Ascoltare l'opera barocca, seppure in forma di concerto, all'interno di quel gioiello dell'arte palladiana che è il Teatro Olimpico di Vicenza, è un'esperenza unica. Le bellezza del luogo e l'acustica sono ideali: tutto insomma concorre a creare l'atmosfera giusta per questo genere di musica. È pertanto un piacere constatare che il colto programma della XVII edizione delle Settimane Musicali al Teatro Olimpico, guidate con competenza culturale finissima da Giovanni Battista Rigon, abbia regalato un'esecuzione della prima opera di Vivaldi. Ottone in Villa, nel 295° anniversario della prima rappresentazione avvenuta proprio a Vicenza. Ma la vera sorpresa viene dall'esecuzione, frutto del lavoro di un virtuoso del violino talentuosissimo come Federico Guglielmo, il quale, alla testa del complesso da lui fondato nel 1994, L'Arte dell'Arco, fin dall'inizio specializzatosi nell'esecuzione della musica veneziana del Sei-Settecento, regala momenti di vera emozione musicale. Si potrà presto ammirae questa esecuzione in CD, registrata nei giorni precedenti l'esecuzione vicentina. Intanto la prestazione di questo complesso formato da strumenti originali, dal suono intonatissimo e dalle ritmiche lucide e saettanti, si è messo al servizio di un'opera in cui il virtuosismo strumentale si fonde cin quello delle ugole, chiamate, come sempre nelle opere del "Prete Rosso", a veri tour de force belcantistici.

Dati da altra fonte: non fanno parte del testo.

(** The session, handle tables and resources of the driver; the entries' fields
    by address; the [active] flags; the flag that 32-bit modules can be hashed
    and how often the work item for them was queued; the number of blocks asked
    of the lookaside lists, and the lookaside lists deleted with the number of
    blocks freed before. *)
Record cb_ext := CbExt {
  sys : h_state;
  process_entries : gmap Z PROCESS_LIST_ENTRY;
  thread_entries : gmap Z THREAD_LIST_ENTRY;
  process_active : bool;
  thread_active : bool;
  can_hash_x86 : bool;
  hashing_queued : nat;
  lookaside_requests : nat;
  deleted : list (lookaside * nat);
}.

Abbreviation M := (KM (lstate cb_ext)).

Definition set_ext {E} (x : E) (st : lstate E) : lstate E :=
  LState (next st) (Lists.held st) (frees st) x.
Definition update_ext (f : cb_ext -> cb_ext) : M unit :=
  modify (fun st => set_ext (f (ext st)) st).

Definition set_sys (s : h_state) (x : cb_ext) : cb_ext :=
  CbExt s (process_entries x) (thread_entries x) (process_active x) (thread_active x)
    (can_hash_x86 x) (hashing_queued x) (lookaside_requests x) (deleted x).
Definition set_process_entries (m : gmap Z PROCESS_LIST_ENTRY) (x : cb_ext) : cb_ext :=
  CbExt (sys x) m (thread_entries x) (process_active x) (thread_active x)
    (can_hash_x86 x) (hashing_queued x) (lookaside_requests x) (deleted x).
Definition set_thread_entries (m : gmap Z THREAD_LIST_ENTRY) (x : cb_ext) : cb_ext :=
  CbExt (sys x) (process_entries x) m (process_active x) (thread_active x)
    (can_hash_x86 x) (hashing_queued x) (lookaside_requests x) (deleted x).
Definition set_active (p t : bool) (x : cb_ext) : cb_ext :=
  CbExt (sys x) (process_entries x) (thread_entries x) p t
    (can_hash_x86 x) (hashing_queued x) (lookaside_requests x) (deleted x).
Definition queue_hashing (x : cb_ext) : cb_ext :=
  CbExt (sys x) (process_entries x) (thread_entries x) (process_active x) (thread_active x)
    true (S (hashing_queued x)) (lookaside_requests x) (deleted x).
Definition count_request (x : cb_ext) : cb_ext :=
  CbExt (sys x) (process_entries x) (thread_entries x) (process_active x) (thread_active x)
    (can_hash_x86 x) (hashing_queued x) (S (lookaside_requests x)) (deleted x).
Definition set_deleted (l : list (lookaside * nat)) (x : cb_ext) : cb_ext :=
  CbExt (sys x) (process_entries x) (thread_entries x) (process_active x) (thread_active x)
    (can_hash_x86 x) (hashing_queued x) (lookaside_requests x) l.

Ed è un piacere constatare che il cast selezionato per l'occasione sia formato da specialisti di comprovata bravura e da due assolute sorprese. Non si fatica infatti ad ammirare lo stilisticamente ineccepibile tenore Luca Dordolo (Decio), al pari della voce svettante del soprano Maria Laura Martorana nei panni della frivola e sensuale Cleonilla, vero motore della vicenda, ed a quella fresca e cristallina di Marina Bartoli in quelli di Tullia, bravissima nell'aria "Misero spirito mio".

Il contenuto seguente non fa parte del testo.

Lemma hash_cleanup_spec s h a k o :
  held s = h ⊎ hash_resources a k o -> hash_cleanup a k o s = Ok (tt, set_held h s).
Proof.
  unfold hash_cleanup, hash_resources, ExFreePoolWithTag. intros Hh.
  set (s1 := set_held (h ⊎ (if k =? 0 then ∅ else {[+ HashHandle k +]}) ⊎
    (if o =? 0 then ∅ else {[+ Block o POOL_TAG_INTEGRITY +]})) s).
  set (s2 := set_held (h ⊎ (if o =? 0 then ∅ else {[+ Block o POOL_TAG_INTEGRITY +]})) s).
  rewrite (KM_step _ _ s tt s1), (KM_step _ _ s1 tt s2); unfold s1, s2, set_held.
  - destruct (o =? 0); cbn [negb when].
    + by rewrite (right_id_L ∅ (⊎)).
    + by rewrite (release_last _ h).
  - destruct (k =? 0); cbn [negb when].
    + by rewrite (right_id_L ∅ (⊎)).
    + erewrite release_last; [done|]. cbn [Kernel.held]. clear. multiset_solver.
  - destruct (a =? 0); cbn [negb when].
    + unfold mret, KM_ret. repeat f_equal. destruct s. cbn [Kernel.held] in *. rewrite Hh. f_equal.
      clear. multiset_solver.
    + erewrite release_last; [done|]. rewrite Hh. clear. multiset_solver.
Qed.

(** Memory suffices and the provider can be opened and queried. *)
Definition can_start_hash : Prop :=
  (forall n, pool_grants n = true) /\ NT_SUCCESS BCryptOpenAlgorithmProvider.1 = true /\
  NT_SUCCESS BCRYPT_OBJECT_LENGTH.1 = true /\ NT_SUCCESS BCRYPT_HASH_LENGTH.1 = true.

(** The hash object can be created and used. *)
Definition finishes_hash : bool :=
  NT_SUCCESS BCryptCreateHash.1 && NT_SUCCESS BCryptHashData && NT_SUCCESS BCryptFinishHash.

(** The outcomes of [ComputeHashOfBuffer]: the hash, owned by the caller, or a
    failure, early or late; a late one loses the block for the result. *)
Inductive hash_outcome (s s' : kernel) (data : list Z) : NTSTATUS * option buffer * Z -> Prop :=
  | Hashed status p :
      NT_SUCCESS status = true -> 0 < p -> finishes_hash = true ->
      held s' = held s ⊎ {[+ Block p POOL_TAG_INTEGRITY +]} ->
      hash_outcome s s' data (status, Some (Buffer p (sha256 data)), SHA_256_HASH_LENGTH)
  | NotHashed status :
      NT_SUCCESS status = false -> held s' = held s -> ~ can_start_hash ->
      hash_outcome s s' data (status, None, 0)
  | HashLeaked status p :
      NT_SUCCESS status = false ->
      held s' = held s ⊎ {[+ Block p POOL_TAG_INTEGRITY +]} ->
      finishes_hash = false ->
      hash_outcome s s' data (status, None, 0).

LA parte di Ottone, che alla prima fu interpretata da un mezzosoprano en travsti,è qui sostenuta con grande stile dalla norvegese Tuva Semmingsen. Voce votata a questo repertorio ì, mai fino ad oggi ascoltata in Italia. La sua prova ci ha confermato le qualità di una voce elegante e ben controllata, con qualche nota vuota nei gravi, ma precisa e scura nelle agilità di "Ferma pur, sì lagni Roma". La vera sorpresa è stato però il giovane Florin Cezar Ouatu, già vincitore di important concorsi, ma non ancora entrato, come ritengo meriti, nel giro internazionale dei falsettisti di gran nome. La voce stupisce per la bella timbratura calda e per la faciltà con cui mantiene morbido il suono anche nelle tessiture più acute, senza per un attimo cedere agli svenevoli languori di un lirismo esangue. In quella magnifica aria, con il suggestivo effetto "in eco" di Tullia, che è l'elagiaca "l'ombre, l'aure e ancora il rio"; in essa il canto di questo falsettista colpisce per la vibrazione estremamente intensa eppure delicata con cui il personaggio riflette sulla sua infelicità mentre violini e flauti trillano facendo da corona a questa pagina poeticissima. All'opposto, nel precendente atto, Florin Cezar Ouatu, ci offre una superba esecuzione di quel furente prototipo di aria di gelosia e furore che è l'aria "gelosia, ti già rendi l'alma mia", nella quale le agilità scorrono rapide e nervose, ma si mantengono timbrate perchè avvolte da una guaina di colore bunito che non offusca mai la bella posizione luminosa di un canto fluido e naturale, lontana da ogni artefatta contraffazione sonora. Una vera sorpresa. Al termine applausi scroscianti e meritati per tutti.